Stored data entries
◇ ◇ ◇ ◇

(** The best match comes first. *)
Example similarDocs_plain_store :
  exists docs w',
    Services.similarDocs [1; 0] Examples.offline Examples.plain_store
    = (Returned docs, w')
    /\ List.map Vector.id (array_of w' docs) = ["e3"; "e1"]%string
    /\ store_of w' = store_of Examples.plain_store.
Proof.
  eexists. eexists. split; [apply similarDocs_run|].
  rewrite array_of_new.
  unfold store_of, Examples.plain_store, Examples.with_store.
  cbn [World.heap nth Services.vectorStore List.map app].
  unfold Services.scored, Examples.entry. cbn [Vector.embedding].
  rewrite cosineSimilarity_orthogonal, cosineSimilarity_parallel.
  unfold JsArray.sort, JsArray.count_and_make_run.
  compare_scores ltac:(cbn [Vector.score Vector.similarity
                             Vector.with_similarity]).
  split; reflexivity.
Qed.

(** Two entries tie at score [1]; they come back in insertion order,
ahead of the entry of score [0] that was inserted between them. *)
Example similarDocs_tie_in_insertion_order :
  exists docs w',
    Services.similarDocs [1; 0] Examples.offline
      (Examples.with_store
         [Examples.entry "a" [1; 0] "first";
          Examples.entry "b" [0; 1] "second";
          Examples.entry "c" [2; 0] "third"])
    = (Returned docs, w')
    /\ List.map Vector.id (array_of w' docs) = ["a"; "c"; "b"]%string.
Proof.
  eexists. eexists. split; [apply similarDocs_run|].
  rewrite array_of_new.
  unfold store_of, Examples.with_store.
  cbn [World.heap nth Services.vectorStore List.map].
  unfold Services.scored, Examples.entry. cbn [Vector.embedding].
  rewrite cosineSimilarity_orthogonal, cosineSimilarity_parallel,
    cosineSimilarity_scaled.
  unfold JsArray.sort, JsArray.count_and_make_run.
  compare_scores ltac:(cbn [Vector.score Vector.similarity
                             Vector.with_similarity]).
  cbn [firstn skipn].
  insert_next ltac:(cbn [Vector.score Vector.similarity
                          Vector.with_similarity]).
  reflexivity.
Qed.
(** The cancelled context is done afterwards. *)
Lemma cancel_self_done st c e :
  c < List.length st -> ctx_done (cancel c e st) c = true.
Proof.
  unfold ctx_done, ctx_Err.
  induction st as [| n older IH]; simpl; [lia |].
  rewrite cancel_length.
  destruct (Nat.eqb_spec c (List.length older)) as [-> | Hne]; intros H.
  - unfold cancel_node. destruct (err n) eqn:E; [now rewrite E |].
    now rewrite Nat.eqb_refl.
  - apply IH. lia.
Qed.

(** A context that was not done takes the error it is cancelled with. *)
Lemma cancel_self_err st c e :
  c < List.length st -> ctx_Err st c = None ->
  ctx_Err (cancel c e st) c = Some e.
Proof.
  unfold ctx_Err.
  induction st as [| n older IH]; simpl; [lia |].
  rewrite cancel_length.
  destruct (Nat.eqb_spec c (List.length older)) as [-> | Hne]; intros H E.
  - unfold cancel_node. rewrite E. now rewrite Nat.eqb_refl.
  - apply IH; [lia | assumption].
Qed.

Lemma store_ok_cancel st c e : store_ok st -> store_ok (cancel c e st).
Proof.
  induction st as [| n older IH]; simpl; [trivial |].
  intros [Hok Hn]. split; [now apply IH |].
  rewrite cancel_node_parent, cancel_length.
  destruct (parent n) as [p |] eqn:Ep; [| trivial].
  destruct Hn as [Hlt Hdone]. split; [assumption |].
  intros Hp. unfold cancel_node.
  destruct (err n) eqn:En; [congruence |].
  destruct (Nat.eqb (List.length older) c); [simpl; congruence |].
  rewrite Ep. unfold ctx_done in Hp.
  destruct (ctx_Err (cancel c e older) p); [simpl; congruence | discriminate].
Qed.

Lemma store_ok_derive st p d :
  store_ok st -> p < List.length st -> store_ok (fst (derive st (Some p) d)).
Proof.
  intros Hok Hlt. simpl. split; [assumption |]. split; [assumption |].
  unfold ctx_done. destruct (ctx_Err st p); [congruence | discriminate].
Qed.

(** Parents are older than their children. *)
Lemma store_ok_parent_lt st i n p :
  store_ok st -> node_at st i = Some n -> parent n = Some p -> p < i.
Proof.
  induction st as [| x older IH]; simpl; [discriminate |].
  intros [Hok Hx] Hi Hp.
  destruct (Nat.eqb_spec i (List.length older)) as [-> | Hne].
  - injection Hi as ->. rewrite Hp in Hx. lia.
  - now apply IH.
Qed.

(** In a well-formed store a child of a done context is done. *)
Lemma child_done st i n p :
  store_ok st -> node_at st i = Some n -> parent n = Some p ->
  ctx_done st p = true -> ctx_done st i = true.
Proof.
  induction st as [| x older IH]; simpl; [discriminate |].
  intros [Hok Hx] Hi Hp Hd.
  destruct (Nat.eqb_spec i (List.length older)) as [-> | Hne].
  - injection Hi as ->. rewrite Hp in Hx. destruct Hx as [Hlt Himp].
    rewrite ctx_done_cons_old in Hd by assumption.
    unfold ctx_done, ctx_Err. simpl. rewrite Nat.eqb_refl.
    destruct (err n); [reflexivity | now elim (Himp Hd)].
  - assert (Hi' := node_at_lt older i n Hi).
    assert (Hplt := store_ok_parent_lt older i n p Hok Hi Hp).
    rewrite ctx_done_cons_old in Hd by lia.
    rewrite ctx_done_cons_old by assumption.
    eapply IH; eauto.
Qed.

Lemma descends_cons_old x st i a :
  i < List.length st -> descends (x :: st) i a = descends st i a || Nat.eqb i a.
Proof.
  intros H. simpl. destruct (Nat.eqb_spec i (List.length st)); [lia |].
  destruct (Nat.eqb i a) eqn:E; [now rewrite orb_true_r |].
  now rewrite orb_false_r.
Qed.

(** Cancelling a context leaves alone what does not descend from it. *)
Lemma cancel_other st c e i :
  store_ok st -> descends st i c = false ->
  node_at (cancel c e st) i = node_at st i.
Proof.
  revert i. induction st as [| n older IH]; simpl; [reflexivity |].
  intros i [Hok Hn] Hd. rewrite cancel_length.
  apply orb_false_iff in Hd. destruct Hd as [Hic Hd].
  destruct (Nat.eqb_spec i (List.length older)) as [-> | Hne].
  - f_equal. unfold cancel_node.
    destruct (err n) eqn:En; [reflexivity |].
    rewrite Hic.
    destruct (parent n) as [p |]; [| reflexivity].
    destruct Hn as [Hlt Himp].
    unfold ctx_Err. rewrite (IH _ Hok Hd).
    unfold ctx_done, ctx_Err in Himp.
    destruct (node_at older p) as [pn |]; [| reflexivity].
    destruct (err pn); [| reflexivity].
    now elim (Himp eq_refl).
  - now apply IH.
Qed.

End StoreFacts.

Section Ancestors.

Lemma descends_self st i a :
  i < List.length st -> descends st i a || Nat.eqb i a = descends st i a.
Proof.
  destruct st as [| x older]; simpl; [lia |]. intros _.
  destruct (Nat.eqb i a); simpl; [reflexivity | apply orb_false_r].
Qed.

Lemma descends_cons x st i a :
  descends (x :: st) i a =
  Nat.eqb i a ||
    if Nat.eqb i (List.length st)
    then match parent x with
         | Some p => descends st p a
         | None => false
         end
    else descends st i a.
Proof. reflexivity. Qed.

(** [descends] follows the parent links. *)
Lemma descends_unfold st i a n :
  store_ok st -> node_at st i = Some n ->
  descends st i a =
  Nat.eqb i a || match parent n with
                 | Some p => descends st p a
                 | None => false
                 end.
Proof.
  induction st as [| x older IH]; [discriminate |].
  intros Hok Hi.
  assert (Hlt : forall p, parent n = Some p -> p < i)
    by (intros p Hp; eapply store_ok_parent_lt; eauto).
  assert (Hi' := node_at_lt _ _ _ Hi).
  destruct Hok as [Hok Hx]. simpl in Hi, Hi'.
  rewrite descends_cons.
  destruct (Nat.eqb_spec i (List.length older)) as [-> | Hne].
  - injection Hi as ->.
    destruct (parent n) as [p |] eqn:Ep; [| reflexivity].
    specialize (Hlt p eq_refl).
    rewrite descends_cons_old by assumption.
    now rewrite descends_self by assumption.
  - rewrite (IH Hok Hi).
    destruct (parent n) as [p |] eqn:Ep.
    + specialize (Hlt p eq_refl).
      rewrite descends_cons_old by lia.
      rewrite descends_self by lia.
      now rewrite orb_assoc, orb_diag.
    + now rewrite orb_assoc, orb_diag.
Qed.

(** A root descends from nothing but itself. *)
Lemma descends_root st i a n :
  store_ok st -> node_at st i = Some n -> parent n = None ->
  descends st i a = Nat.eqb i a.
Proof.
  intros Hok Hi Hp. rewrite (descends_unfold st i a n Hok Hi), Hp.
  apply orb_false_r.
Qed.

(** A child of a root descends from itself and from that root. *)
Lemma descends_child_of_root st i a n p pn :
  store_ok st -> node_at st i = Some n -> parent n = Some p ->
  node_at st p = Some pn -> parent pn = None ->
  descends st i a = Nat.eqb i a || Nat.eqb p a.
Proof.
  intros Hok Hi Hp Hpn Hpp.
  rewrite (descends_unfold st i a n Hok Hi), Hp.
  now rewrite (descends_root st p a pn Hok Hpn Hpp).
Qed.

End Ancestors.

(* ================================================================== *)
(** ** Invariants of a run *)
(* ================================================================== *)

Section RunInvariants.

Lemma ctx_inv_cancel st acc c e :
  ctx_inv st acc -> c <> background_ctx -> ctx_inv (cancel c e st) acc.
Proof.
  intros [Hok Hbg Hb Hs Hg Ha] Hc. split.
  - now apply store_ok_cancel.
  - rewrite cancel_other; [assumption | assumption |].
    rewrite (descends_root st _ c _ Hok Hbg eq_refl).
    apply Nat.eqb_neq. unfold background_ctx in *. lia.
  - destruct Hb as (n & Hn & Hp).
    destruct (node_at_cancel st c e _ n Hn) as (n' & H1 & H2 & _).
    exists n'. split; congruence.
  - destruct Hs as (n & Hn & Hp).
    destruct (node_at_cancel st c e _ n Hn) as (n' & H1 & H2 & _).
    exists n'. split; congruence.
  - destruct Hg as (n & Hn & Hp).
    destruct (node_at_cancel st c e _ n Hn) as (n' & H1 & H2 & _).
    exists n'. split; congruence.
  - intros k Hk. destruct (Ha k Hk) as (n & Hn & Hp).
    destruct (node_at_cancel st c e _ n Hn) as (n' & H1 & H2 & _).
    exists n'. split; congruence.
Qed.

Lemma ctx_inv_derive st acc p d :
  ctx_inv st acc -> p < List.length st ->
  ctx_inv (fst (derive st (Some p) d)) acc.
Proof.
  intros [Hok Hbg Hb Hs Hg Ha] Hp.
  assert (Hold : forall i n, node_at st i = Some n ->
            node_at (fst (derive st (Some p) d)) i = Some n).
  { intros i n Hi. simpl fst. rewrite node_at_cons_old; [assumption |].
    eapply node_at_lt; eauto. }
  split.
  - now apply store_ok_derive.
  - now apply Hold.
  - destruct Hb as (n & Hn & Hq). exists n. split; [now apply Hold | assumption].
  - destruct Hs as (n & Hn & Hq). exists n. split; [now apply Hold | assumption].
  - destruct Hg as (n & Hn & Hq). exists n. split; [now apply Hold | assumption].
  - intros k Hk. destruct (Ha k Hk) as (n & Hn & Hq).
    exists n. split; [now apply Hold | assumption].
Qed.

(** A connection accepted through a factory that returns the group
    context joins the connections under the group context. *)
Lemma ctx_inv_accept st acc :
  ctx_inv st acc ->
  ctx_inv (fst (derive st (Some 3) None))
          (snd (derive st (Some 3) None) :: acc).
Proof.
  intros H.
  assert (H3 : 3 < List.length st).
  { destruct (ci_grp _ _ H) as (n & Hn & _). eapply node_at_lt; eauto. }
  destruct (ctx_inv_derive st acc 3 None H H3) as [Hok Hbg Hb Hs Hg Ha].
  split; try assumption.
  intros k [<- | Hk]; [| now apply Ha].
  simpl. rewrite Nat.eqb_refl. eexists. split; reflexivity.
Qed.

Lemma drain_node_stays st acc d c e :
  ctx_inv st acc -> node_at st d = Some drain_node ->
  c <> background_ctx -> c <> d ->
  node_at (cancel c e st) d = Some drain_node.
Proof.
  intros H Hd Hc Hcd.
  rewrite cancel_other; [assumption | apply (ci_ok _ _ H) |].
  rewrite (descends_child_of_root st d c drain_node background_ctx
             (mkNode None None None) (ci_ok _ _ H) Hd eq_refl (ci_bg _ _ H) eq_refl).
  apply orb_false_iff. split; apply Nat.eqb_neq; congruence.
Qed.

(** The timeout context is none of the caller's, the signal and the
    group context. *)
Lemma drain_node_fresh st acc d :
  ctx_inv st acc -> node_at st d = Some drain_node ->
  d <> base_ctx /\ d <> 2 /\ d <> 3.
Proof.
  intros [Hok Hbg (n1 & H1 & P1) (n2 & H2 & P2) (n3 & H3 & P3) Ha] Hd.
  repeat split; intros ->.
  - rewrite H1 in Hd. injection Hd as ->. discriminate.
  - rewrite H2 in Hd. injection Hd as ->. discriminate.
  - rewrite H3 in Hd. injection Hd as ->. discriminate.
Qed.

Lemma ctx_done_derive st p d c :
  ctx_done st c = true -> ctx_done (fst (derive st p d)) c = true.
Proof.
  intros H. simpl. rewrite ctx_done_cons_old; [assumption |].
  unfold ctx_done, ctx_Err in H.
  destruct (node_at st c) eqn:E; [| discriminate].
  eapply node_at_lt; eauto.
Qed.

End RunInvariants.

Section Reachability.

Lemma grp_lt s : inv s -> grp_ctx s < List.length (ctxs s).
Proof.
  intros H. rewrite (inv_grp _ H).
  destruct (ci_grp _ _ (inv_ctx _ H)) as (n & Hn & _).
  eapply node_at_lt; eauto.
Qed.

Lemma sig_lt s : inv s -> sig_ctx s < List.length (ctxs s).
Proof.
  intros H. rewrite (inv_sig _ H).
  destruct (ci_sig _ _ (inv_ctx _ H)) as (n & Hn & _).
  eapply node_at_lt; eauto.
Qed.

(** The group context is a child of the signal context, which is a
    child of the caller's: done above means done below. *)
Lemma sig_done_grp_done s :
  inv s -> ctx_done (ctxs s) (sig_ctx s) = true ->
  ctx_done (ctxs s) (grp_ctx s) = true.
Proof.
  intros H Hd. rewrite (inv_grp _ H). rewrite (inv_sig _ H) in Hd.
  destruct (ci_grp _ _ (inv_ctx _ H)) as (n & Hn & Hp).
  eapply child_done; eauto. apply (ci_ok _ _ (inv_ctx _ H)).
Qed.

◇ ◇ ◇ ◇

• _TASK INSTRUCTIONS_
Filter the entries down to the lines that hold "eapply". Copy those lines.

• _SOLUTION TO THIS EXERCISE_
    eapply IH; eauto.
    by (intros p Hp; eapply store_ok_parent_lt; eauto).
    eapply node_at_lt; eauto. }
  { destruct (ci_grp _ _ H) as (n & Hn & _). eapply node_at_lt; eauto. }
  eapply node_at_lt; eauto.
  eapply node_at_lt; eauto.
  eapply node_at_lt; eauto.
  eapply child_done; eauto. apply (ci_ok _ _ (inv_ctx _ H)).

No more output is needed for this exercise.